How Search Engines Determine Which Websites Are High-Quality (Part 2)

0 comments, 30/12/2015, by , in Google, SEO

Yesterday, we outlined three very important elements that search engines use to determine whether or not your website is considered to be a “high-quality” institution. Maintaining a good reputation across all entities that mention your website or brand, ensuring that the infrastructure, links and navigation are error-free, and providing excellent content may very well be the three most important elements to consider when wanting to please Bing, Google and other search engines. However, there are several more elements to consider. We’ll provide three more metrics today that affect how search engines will view the quality of your website, helping you to respond to these challenges in a proactive fashion.

Sensible Page Design

It is exceedingly rare that you will run into a website on the first page of any set of search results that is not designed to be a well-functioning website. Websites that maintain user designs stuck in the previous century or that maintain hard-to-use navigational components will certainly not be found in the top positions of search results very often. Why is this? Because search engines users who are pinging servers expect to find quality websites that are easy to navigate. If they land on your site but cannot easily find information or use its functions, then they are sure to leave very shortly after arriving. These statistics are monitored by search engines and used to determine if a website should rank well in a given set of search results. Always be sure to deliver an effective and easy to use page design in order to be seen as high-quality.

Ample Page Information

In order to do well in search, your website or blog should have as much information available on it as possible. What does this mean? Not only should you be pinging servers with plenty of content and detailed information in regards to the niche you’re targeting, but you should also be descriptive with respect to the brand’s information.

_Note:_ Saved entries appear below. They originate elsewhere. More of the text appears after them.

(** X10.  With a valid clock reading, the cutoff exists exactly when the
    instant of the reading minus the hours is one [datetime] can represent
    (years 1 to 9999).  Otherwise ([--hours 100000000], say)
    [count_matches] raises [OverflowError] right after reading the clock,
    without opening the file, and [main] does not end with status 0:
    when its message can be written and flushed it reports an error
    reading the file and ends with status 1. *)
Theorem X10_unrepresentable_cutoff_aborts_before_opening
        (w : world) (logfile keyword : str) (h : Z) :
  valid_datetime (now_of w) = true ->
  ((exists cutoff, cutoff_of (now_of w) h = Ok cutoff) <->
   representable (micros_since_epoch (now_of w) - h * 3600 * 1000000))
  /\ (~ representable (micros_since_epoch (now_of w) - h * 3600 * 1000000) ->
      exists msg,
        count_matches logfile keyword (Some h) w
        = (Raise (OverflowError msg), log (EvNow (now_of w)) w))
  /\ (path_exists w logfile = true ->
      valid_datetime (now_of (log (EvExists logfile true) w)) = true ->
      ~ representable
          (micros_since_epoch (now_of (log (EvExists logfile true) w))
           - h * 3600 * 1000000) ->
      exists msg,
        fst (exit_status logfile keyword (Some h) w) <> 0
        /\ (write_error w (py "Error reading file: " ++ msg) = None ->
            flush_error w = false ->
            exit_status logfile keyword (Some h) w
            = (1, log_all [EvExists logfile true;
                           EvNow (now_of (log (EvExists logfile true) w));
                           EvPrint (py "Error reading file: " ++ msg)] w))).
Proof.
  intros Hv.
  assert (Hrun : forall w', valid_datetime (now_of w') = true ->
             ~ representable (micros_since_epoch (now_of w')
                              - h * 3600 * 1000000) ->
             exists msg,
               count_matches logfile keyword (Some h) w'
               = (Raise (OverflowError msg), log (EvNow (now_of w')) w')).
  { intros w' Hv' Hout.
    destruct (cutoff_of_total _ h Hv') as [_ Hraise].
    destruct (Hraise Hout) as [msg Hmsg]. exists msg.
    rewrite (count_matches_no_cutoff _ _ _ _ (OverflowError msg));
      [reflexivity|].
    unfold window_cutoff. fold (now_of w'). now rewrite Hmsg. }
  destruct (cutoff_of_total _ h Hv) as [Hok Hraise].
  split; [|split].
  - split; [|exact Hok]. intros [cutoff Hc].
    destruct (cutoff_of_micros _ _ _ Hc) as [Hm Hvc].
    assert (Hord := toordinal_bounds _ Hvc).
    destruct (valid_datetime_bounds _ Hvc) as [_ [_ [_ [Hh [Hmi Hs]]]]].
    assert (Hus : 0 <= microsecond cutoff <= 999999).
    { unfold valid_datetime, between in Hvc.
      rewrite !andb_true_iff, !Z.leb_le in Hvc. lia. }
    replace (h * 3600 * 1000000) with (h * 3600000000) by lia.
    rewrite <- Hm.
    unfold representable, micros_since_epoch, Calendar._MAXORDINAL in *.
    lia.
  - exact (Hrun w Hv).
  - intros Hex Hv1 Hout. destruct (Hrun _ Hv1 Hout) as [msg Hmsg].
    exists msg. unfold exit_status. rewrite main_eq. cbv zeta.
    rewrite Hex, Hmsg.
    cbn [is_Exception exn_str print_result printed write_error log].
    destruct (write_error w _) as [failure|];
      cbn [fst snd flush_error log log_all map].
    + split; [|discriminate].
      destruct (flush_error w); cbn [fst]; [discriminate|].
      destruct failure; cbn; discriminate.
    + split; [destruct (flush_error w); cbn [fst]; discriminate|].
      intros _ ->. now rewrite !log_is_log_all, !log_all_app.
Qed.

End LogAnalyzer.

(** ** The claims at concrete inputs *)

(** [\d] and [int] take digits outside ASCII where the table has them; the
    directives of [strptime] for the month do not. *)
Example parse_timestamp_arabic_indic_year :
  parse_timestamp arabic_indic_digits
    ([chr "["; 1634; 1632; 1634; 1637]%N ++ py "-11-22T10:00:00] ERROR")
  = Ok (Some ten_o_clock).
Proof. vm_compute. reflexivity. Qed.

Example parse_timestamp_arabic_indic_month :
  parse_timestamp arabic_indic_digits
    (py "[2025-" ++ [1633; 1633]%N ++ py "-22T10:00:00] ERROR")
  = Ok None.
Proof. vm_compute. reflexivity. Qed.

Lemma C1_witness :
  window_cutoff (scenario_world scenario_now scenario_lines) (Some 1)
  = Ok (Some half_past_nine)
  /\ open_file (scenario_world scenario_now scenario_lines) (py "app.log")
     = inr scenario_file
  /\ read_error scenario_file = None
  /\ fst (count_matches ascii_digits (py "app.log") (py "ERROR") (Some 1)
                        (scenario_world scenario_now scenario_lines))
     = Ok 1.
Proof.
  assert (H1 : window_cutoff (scenario_world scenario_now scenario_lines)
                             (Some 1) = Ok (Some half_past_nine))
    by (vm_compute; reflexivity).
  assert (H2 : open_file (scenario_world scenario_now scenario_lines)
                         (py "app.log") = inr scenario_file)
    by reflexivity.
  assert (H3 : read_error scenario_file = None) by reflexivity.
  destruct (C1_count_matches_counts_matching_lines
              ascii_digits _ (py "app.log") (py "ERROR") _ _ _ H1 H2 H3)
    as [_ [_ [Hcount _]]].
  split; [exact H1|]. split; [exact H2|]. split; [exact H3|].
  rewrite Hcount. vm_compute. reflexivity.
Defined.

Lemma C2_witness :
  (exists pre text post,
      first_occurrence ascii_digits scenario_D_line pre text post
      /\ fails_to_parse ascii_digits text)
  /\ timestamp_missing ascii_digits (py "no timestamp here ERROR")
  /\ parse_timestamp ascii_digits scenario_D_line = Ok None
  /\ count_line ascii_digits (py "ERROR") (Some half_past_nine)
                scenario_D_line 7 = Ok 7
  /\ count_line ascii_digits (py "ERROR") (Some half_past_nine)
                (py "no timestamp here ERROR") 7 = Ok 7.
Proof.
  assert (H1 : exists pre text post,
             first_occurrence ascii_digits scenario_D_line pre text post
             /\ fails_to_parse ascii_digits text).
  { exists [], (py "2025-13-99T99:99:99"), (py " ERROR").
    split; [split; [split|]|].
    - vm_compute. reflexivity.
    - vm_compute. reflexivity.
    - intros pre' text' post' _. apply Nat.le_0_l.
    - left. vm_compute. reflexivity. }
  assert (H2 : timestamp_missing ascii_digits (py "no timestamp here ERROR"))
    by (apply timestamp_missing_iff; vm_compute; reflexivity).
  destruct (C2_unparsable_timestamp_is_excluded_silently
              ascii_digits scenario_D_line (or_intror H1)) as [Hp [Hc _]].
  destruct (C2_unparsable_timestamp_is_excluded_silently
              ascii_digits (py "no timestamp here ERROR") (or_introl H2))
    as [_ [Hc' _]].
  split; [exact H1|]. split; [exact H2|]. split; [exact Hp|].
  split; [apply Hc | apply Hc'].
Defined.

For instance, contact information helps search engines further determine how you relate to the overall niche and gives a sense of trustworthiness that is crucial in order to rank well. Company address, hours of operation, a phone number and other personal information is also great to have and will further allow for competition in select localized search results. Many brands today – even those based entirely online – have found great success in targeting local search results, but contact and page information is essential to this endeavour.

Supplemental Assistance

Last but not least, users who are helped through the inclusion of added information, tools and resources will be more likely to send the right signals back to search engines that tell them your site is of the highest quality. For instance, resources that help recommend other, off-site products to users based on their selections from your own website can be a great form of supplemental assistance. Providing various calculators or other web-based programs that help users find more information and resources will increase the amount of time and engagement that users spend on your site and will also help connect the site with other services, which sends positive indicators to search engines about your brand.